The Claimants argue that Whitaker’s interpretation is the version that does damage to the purposes of the statute. First, they note that the statute states that claimants are to file their claims “upon maturity of his claim and within forty-five days of recordation of acceptance.” La.Rev.Stat. 38:2242 (emphasis added). The Claimants argue that interpreting the statute to allow the public entity to record an acceptance months before actual completion would result in the 45 day period expiring before some subcontractors’ or laborers’ claims have even matured because those potential claimants are still working on the project.
Furthermore, the Claimants argue that Whitaker’s interpretation of the statute is faulty because of other absurd results. For example, if the 30 days referred to in the statutory provision is indeed a deadline before which the architect or engineer must record acceptance then it is possible that the deadline could lapse without action and the 45-day period would never begin to run. The Claimants argue that they would never be able to make a claim and receive protection from the Public Works Act. The Claimants contend that by contrast under their interpretation an acceptance could always be filed anytime after completion and therefore there is no possibility that a third party’s delay could permanently divest the Claimants of their rights under the statute.

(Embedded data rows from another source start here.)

(** [evaluateGarden(garden)]. [fetched] is what
    [weatherService.fetchWeather] resolved to; [tTypes] and [tCheck] are
    the clock readings at the two reads of the plant cache. The [catch]
    turns any throw into the empty list. *)
Definition evaluateGarden (plantsService : PlantsService.t)
    (sensitivityProfiles : gmap string SensitivityProfile.t)
    (fetched : option WeatherData.t) (tTypes tCheck : Z)
    (garden : Garden.t) : list Alert.t :=
  match fetched with
  | None => []
  | Some weather =>
      let plantTypes :=
        getPlantTypesFromCache tTypes plantsService (Garden.userId garden) in
      if (length plantTypes =? 0)%nat then []
      else
        match profilesFor plantTypes sensitivityProfiles with
        | Throw _ => []
        | Return profiles =>
            checkThresholds plantsService tCheck weather profiles garden
        end
  end.

End Engine.

End AlertEngine.

(** ** services/NotificationService.ts *)

Module NotificationService.

(** The Twilio client handle made by [Twilio(accountSid, authToken)]. *)
Inductive TwilioClient : Type :=
| Client (accountSid authToken : string).

Record t := {
  twilioClient : option TwilioClient;
  config : option SMSConfig.t;
  enabled : bool
}.

Definition disabled : t :=
  {| twilioClient := None; config := None; enabled := false |}.

(** A string is falsy exactly when it is empty. *)
Definition truthy (s : string) : bool := negb (String.eqb s "").

(** The constructor; [Twilio] is the client factory, which may throw. *)
Definition new (Twilio : string -> string -> Completion TwilioClient)
    (cfg : option SMSConfig.t) : t :=
  match cfg with
  | None => disabled
  | Some c =>
      if negb (truthy (SMSConfig.accountSid c))
         || negb (truthy (SMSConfig.authToken c))
         || negb (truthy (SMSConfig.fromNumber c))
      then disabled
      else
        match Twilio (SMSConfig.accountSid c) (SMSConfig.authToken c) with
        | Return client =>
            {| twilioClient := Some client; config := Some c;
               enabled := true |}
        | Throw _ =>
            {| twilioClient := None; config := Some c; enabled := false |}
        end
  end.

Definition isEnabled (this : t) : bool := enabled this.

Inductive Event : Type :=
| Submitted (body from to : string)
| Delayed (ms : Z).

Section Gateway.

(** What [twilioClient.messages.create] does with the [n]-th submission
    made by one [sendAlert]. *)
Variable gateway : nat -> Completion unit.

(** [formatAlertMessage(alert)]: the text of the SMS. *)
Variable formatAlertMessage : Alert.t -> string.
(* ===================================================================== *)
(** * A voice message without a file *)
(* ===================================================================== *)

(** X9: a voice message without a [file] field aborts the analysis of the
    batch it is in: the analyzer reads [message['file']] outside any
    handler.  The rolling-period script reads it inside its [try]: there
    the message is counted for its sender, adds no word and is not counted
    as unrecognized. *)
Theorem voice_without_file
    (self : ChatAnalyzer.analyzer) (fs : filesystem) (data : json)
    (msgs : list json) (fields : list (string * json)) (from : json)
    (sender : pykey) :
  subscript data "messages" = Ok (JArr msgs) ->
  In (JObj fields) msgs ->
  assoc "media_type" fields = Some (JStr "voice_message") ->
  assoc "file" fields = None ->
  assoc "from" fields = Some from ->
  as_key from = Ok sender ->
  (exists e, ChatAnalyzer.analyze_chat self fs data = Raise e)
  /\ (forall st, exists e,
        ChatAnalyzer.ingest self st (JObj fields) = Raise e)
  /\ (forall pc unrecognized,
        PeriodScript.count_one fs (pc, unrecognized) (JObj fields)
        = Ok (PeriodScript.add_message sender pc, unrecognized)).
Proof.
  intros Hdata Hin Hmedia Hfile Hfrom Hkey.
  assert (Hingest : forall st, exists e,
            ChatAnalyzer.ingest self st (JObj fields) = Raise e).
  { intros [dc tasks]. unfold ChatAnalyzer.ingest.
    apply bind_raises; intros date_str.
    apply bind_raises; intros d.
    apply bind_raises; intros sender_value.
    apply bind_raises; intros k.
    unfold get, subscript. rewrite Hmedia, Hfile. cbn [bind].
    exists KeyError. reflexivity. }
  split; [| split; [exact Hingest |]].
  - unfold ChatAnalyzer.analyze_chat, ChatAnalyzer.schedule.
    rewrite Hdata. cbn [bind iterate].
    destruct (sorted_by_date msgs) as [sorted | e] eqn:Hsorted; cbn [bind].
    + assert (Hin' : In (JObj fields) sorted).
      { eapply Permutation_in; [| exact Hin].
        apply Permutation_sym, sorted_by_date_perm, Hsorted. }
      destruct (foldM_raises (ChatAnalyzer.ingest self) _ sorted Hin'
                  Hingest ([], [])) as [e ->].
      exists e; reflexivity.
    + exists e; reflexivity.
  - intros pc unrecognized.
    unfold PeriodScript.count_one, subscript, get.
    rewrite Hfrom, Hmedia, Hfile. cbn [bind]. rewrite Hkey. reflexivity.
Qed.

Lemma voice_without_file_witness :
  let fields := [("date", JStr "2024-01-02T09:00:00"); ("from", JStr "B");
                 ("media_type", JStr "voice_message")] in
  let data := Sample.export
                [Sample.message "2024-01-01T10:00:00" "A" "hello";
                 JObj fields] in
  (exists e, ChatAnalyzer.analyze_chat Sample.nouns Sample.no_files data
             = Raise e)
  /\ (forall st, exists e,
        ChatAnalyzer.ingest Sample.nouns st (JObj fields) = Raise e)
  /\ (forall pc unrecognized,
        PeriodScript.count_one Sample.no_files (pc, unrecognized)
          (JObj fields)
        = Ok (PeriodScript.add_message (KStr "B") pc, unrecognized)).
Proof.
  apply (voice_without_file Sample.nouns Sample.no_files _
           [Sample.message "2024-01-01T10:00:00" "A" "hello";
            JObj [("date", JStr "2024-01-02T09:00:00"); ("from", JStr "B");
                  ("media_type", JStr "voice_message")]]
           _ (JStr "B")).
  - reflexivity.
  - simpl. right. left. reflexivity.
  - reflexivity.
  - reflexivity.
  - reflexivity.
  - reflexivity.
Defined.

(* ===================================================================== *)
(** * The plot and the report of [main] *)
(* ===================================================================== *)

(** Slicing with a step: item [i] of the slice is item [i * step] of the
    list. *)
Lemma stride_nth {A : Type} (step skip : nat) (l : list A) (i : nat) :
  1 <= step ->
  nth_error (ChatAnalyzer.stride step skip l) i
  = nth_error l (skip + i * step).
Proof.
  intros Hstep. revert skip i. induction l as [| x l IH]; intros skip i.
  - simpl. destruct i, (skip + _); reflexivity.
  - destruct skip as [| skip]; simpl.
    + destruct i as [| i]; [reflexivity |]. simpl. rewrite IH.
      replace (step + i * step) with (S (step - 1 + i * step)) by lia.
      reflexivity.
    + apply IH.
Qed.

The relevant portions of the statute are poorly drafted to be sure. The ambiguity in the meaning and grammatical structure of the provision at issue makes both constructions of the statute at least possible, when viewing the disputed sentence in isolation. However, after taking into consideration the arguments of the parties, the relevant case law, and the Public Works Act as a whole, we find that § 2241.1 should be interpreted as requiring public work projects that are accepted based on substantial completion to be completed within 30 days of purported substantial completion.
The fundamental question in all cases of statutory construction is legislative intent and the reasons that prompted the legislature to enact the law. In re Succession of Boyter, 756 So.2d 1122, 1128 (La.2000). When a law is susceptible to different meanings, “it must be interpreted as having the meaning that best conforms to the purpose of the law.” La. Civ.Code art. 10; SWAT 24 Shreveport Bossier, Inc. v. Bond, 808 So.2d 294, 302 (La.2001); Smith v. Town of Vinton, 209 La. 587, 25 So.2d 237, 239 (1946) (stating that “in applying a statute to specific cases it is necessary to determine the intent of the Legislature in enacting it,” so as to not interpret the statute in a manner that the legislature never intended). Courts should give effect to all parts of a statute and should not adopt a statutory construction that makes any part superfluous or meaningless, if that result can be avoided. Bond, 808 So.2d at 302. Furthermore, “[c]ourts should avoid constructions which will render legislation absurd. Rather, statutes must be interpreted in such a manner as to render their meaning rational, sensible, and logical.” State Through Dept. of Public Safety and Corr., Office of State, 655 So.2d 292, 302 (La.1995).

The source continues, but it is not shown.